▶ **Work instruction**
From the records below, set down exactly the lines starting with the line that contains "below it, clear" and going on through the line that contains "write_entry table i (0, 0) ;;;". Nothing else is wanted.

:: Record extracts ::

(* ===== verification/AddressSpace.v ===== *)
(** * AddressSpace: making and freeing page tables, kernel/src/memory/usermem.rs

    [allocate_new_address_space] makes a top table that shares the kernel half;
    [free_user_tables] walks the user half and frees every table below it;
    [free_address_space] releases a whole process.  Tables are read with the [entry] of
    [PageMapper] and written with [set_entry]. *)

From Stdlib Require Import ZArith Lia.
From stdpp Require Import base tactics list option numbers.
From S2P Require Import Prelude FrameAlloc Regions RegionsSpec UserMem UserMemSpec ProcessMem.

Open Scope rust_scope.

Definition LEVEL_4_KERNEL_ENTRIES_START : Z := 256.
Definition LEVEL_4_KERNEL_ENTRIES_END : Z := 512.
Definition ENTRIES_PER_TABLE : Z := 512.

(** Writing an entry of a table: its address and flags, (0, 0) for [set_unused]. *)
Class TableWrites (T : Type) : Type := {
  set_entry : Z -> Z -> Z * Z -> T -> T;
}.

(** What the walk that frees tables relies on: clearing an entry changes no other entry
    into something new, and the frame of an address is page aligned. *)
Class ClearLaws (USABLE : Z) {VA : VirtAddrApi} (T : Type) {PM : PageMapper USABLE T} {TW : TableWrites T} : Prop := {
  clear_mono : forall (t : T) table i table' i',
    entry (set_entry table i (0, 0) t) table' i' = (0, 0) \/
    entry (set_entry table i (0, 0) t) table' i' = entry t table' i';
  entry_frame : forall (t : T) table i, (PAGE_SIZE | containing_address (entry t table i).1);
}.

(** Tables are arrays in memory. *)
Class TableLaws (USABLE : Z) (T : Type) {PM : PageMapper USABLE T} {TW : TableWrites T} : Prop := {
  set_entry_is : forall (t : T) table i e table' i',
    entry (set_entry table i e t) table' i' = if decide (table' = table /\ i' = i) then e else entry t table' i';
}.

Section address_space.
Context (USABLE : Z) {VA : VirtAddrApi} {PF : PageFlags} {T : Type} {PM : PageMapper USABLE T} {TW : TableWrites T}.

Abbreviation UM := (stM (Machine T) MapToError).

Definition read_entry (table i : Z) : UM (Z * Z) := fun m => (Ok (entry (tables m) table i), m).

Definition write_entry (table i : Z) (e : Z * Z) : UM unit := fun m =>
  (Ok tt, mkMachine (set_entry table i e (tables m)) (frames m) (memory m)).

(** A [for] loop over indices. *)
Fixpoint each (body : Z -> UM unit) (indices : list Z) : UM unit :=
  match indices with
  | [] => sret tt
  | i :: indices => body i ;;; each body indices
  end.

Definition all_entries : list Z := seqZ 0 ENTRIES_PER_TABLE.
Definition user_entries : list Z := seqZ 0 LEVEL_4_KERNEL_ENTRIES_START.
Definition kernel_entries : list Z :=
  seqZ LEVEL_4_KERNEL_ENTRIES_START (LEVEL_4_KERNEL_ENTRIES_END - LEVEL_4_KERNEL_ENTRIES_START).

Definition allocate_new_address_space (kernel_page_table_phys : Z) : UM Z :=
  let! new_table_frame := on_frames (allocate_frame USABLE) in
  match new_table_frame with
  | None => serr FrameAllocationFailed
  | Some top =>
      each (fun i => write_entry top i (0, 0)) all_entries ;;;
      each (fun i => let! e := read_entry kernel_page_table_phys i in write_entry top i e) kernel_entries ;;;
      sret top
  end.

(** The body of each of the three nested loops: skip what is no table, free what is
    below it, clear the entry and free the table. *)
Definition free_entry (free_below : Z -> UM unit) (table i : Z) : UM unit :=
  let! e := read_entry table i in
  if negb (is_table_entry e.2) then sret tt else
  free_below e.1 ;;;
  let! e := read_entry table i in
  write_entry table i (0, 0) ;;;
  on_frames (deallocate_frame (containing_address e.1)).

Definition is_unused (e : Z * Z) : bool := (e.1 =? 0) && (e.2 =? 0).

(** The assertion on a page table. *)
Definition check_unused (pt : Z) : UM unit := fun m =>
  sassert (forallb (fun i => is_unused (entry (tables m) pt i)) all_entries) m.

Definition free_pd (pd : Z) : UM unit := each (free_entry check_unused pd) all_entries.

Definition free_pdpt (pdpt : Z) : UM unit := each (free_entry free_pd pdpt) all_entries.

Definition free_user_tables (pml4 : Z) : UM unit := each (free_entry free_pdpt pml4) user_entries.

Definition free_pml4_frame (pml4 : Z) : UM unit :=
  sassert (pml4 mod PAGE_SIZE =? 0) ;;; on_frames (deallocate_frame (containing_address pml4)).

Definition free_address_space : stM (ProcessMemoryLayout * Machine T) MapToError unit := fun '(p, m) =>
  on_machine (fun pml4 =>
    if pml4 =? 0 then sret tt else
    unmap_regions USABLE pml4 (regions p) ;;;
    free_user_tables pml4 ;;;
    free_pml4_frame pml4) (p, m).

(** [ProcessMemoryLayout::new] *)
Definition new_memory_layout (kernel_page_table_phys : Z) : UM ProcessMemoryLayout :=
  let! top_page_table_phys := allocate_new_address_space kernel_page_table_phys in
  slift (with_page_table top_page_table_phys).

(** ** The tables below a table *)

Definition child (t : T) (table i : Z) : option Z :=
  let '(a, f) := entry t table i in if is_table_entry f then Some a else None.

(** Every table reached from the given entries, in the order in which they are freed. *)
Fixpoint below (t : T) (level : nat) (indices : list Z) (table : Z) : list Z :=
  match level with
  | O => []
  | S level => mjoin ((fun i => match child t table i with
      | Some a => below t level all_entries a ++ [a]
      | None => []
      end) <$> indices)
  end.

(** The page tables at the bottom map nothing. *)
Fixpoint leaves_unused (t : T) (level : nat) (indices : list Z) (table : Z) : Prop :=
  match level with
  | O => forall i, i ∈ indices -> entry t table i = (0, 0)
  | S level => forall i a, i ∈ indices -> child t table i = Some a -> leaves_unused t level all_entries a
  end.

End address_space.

:::
:: Record extracts ::

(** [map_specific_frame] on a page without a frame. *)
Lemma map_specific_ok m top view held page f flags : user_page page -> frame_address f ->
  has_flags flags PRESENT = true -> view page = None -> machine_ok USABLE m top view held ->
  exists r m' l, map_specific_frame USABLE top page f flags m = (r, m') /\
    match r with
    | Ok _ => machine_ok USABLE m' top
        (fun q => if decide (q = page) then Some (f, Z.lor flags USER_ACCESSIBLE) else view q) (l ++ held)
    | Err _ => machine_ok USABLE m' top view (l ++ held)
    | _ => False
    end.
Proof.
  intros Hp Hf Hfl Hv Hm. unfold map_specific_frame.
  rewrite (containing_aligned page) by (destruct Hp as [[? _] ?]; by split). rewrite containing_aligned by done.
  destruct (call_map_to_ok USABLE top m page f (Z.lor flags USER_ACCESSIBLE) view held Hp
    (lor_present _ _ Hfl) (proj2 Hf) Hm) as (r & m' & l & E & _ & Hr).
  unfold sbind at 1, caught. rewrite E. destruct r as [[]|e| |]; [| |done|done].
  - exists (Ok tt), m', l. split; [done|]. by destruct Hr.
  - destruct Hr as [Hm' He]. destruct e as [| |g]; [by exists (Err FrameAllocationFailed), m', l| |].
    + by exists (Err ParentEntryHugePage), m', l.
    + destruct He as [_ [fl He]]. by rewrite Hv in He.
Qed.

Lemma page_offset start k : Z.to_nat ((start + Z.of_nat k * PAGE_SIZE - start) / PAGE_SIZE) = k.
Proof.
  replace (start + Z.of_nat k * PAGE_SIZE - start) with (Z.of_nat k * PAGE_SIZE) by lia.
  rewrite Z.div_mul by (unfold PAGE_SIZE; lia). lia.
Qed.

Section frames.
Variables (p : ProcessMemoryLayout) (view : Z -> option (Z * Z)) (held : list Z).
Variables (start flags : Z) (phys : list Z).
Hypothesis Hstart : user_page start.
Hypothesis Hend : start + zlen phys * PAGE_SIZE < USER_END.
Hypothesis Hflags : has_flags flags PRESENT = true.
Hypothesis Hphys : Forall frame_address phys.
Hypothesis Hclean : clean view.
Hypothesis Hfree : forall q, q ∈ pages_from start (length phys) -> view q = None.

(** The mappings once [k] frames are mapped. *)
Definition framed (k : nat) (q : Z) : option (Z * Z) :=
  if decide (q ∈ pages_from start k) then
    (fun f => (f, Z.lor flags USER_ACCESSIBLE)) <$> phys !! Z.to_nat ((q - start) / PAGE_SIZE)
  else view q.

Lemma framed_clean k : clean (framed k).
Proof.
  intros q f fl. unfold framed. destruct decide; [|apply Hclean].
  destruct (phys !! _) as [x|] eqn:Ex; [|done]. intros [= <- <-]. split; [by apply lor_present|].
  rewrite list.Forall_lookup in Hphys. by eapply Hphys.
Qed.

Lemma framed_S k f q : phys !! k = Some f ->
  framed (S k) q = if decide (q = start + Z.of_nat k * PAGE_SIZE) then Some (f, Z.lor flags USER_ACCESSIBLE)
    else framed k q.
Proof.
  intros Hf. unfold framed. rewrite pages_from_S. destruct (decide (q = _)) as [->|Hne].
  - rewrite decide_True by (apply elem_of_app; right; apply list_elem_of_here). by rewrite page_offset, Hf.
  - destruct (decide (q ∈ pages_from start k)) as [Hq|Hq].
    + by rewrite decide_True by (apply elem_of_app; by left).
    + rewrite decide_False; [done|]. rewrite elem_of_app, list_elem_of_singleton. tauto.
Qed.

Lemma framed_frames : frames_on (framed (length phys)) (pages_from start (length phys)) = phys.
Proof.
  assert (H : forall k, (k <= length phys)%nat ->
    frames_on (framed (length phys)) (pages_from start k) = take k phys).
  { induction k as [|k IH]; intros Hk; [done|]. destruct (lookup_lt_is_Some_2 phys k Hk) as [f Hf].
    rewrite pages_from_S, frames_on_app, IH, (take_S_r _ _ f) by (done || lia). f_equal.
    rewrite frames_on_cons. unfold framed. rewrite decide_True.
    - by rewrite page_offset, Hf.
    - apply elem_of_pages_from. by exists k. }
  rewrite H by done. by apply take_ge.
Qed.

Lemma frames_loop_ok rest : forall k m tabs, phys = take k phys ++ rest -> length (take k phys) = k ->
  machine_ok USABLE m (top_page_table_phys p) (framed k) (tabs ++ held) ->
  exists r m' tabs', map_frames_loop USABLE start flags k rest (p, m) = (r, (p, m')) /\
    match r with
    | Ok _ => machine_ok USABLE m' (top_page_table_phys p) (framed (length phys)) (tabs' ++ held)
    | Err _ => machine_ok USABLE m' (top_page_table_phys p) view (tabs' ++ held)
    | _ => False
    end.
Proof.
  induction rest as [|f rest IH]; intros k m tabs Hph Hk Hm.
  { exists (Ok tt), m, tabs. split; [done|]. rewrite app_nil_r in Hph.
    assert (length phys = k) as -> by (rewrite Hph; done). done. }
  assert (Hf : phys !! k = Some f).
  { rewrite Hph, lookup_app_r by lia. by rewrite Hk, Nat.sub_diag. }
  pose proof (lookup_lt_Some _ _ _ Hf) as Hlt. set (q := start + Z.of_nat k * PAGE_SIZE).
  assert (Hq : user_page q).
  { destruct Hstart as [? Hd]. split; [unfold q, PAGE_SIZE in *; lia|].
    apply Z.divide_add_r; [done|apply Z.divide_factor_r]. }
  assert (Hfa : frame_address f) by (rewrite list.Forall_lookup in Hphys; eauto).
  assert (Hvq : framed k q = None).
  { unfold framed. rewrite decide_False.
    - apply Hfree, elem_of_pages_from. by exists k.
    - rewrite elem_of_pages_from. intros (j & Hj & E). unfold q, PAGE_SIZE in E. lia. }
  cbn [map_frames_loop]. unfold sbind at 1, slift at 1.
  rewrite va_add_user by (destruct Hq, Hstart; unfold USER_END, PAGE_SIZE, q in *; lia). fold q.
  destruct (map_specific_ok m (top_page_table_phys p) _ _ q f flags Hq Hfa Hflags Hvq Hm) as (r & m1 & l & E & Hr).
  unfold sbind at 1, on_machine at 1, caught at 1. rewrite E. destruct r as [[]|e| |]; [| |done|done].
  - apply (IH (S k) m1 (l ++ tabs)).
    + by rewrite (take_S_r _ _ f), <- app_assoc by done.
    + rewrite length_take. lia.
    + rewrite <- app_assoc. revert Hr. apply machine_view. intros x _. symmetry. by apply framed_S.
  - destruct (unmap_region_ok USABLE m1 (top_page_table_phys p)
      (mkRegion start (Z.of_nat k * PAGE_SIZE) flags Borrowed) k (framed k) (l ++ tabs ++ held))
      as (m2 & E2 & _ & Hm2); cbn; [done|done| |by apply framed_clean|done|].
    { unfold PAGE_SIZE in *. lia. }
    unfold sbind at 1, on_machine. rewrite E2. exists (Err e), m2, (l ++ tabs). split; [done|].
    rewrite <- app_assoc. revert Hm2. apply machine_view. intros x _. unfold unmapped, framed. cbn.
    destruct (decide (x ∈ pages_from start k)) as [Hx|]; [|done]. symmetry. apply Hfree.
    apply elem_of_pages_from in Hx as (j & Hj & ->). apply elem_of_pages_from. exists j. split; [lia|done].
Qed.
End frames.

:::

▶ **Answer section**
    below it, clear the entry and free the table. *)
Definition free_entry (free_below : Z -> UM unit) (table i : Z) : UM unit :=
  let! e := read_entry table i in
  if negb (is_table_entry e.2) then sret tt else
  free_below e.1 ;;;
  let! e := read_entry table i in
  write_entry table i (0, 0) ;;;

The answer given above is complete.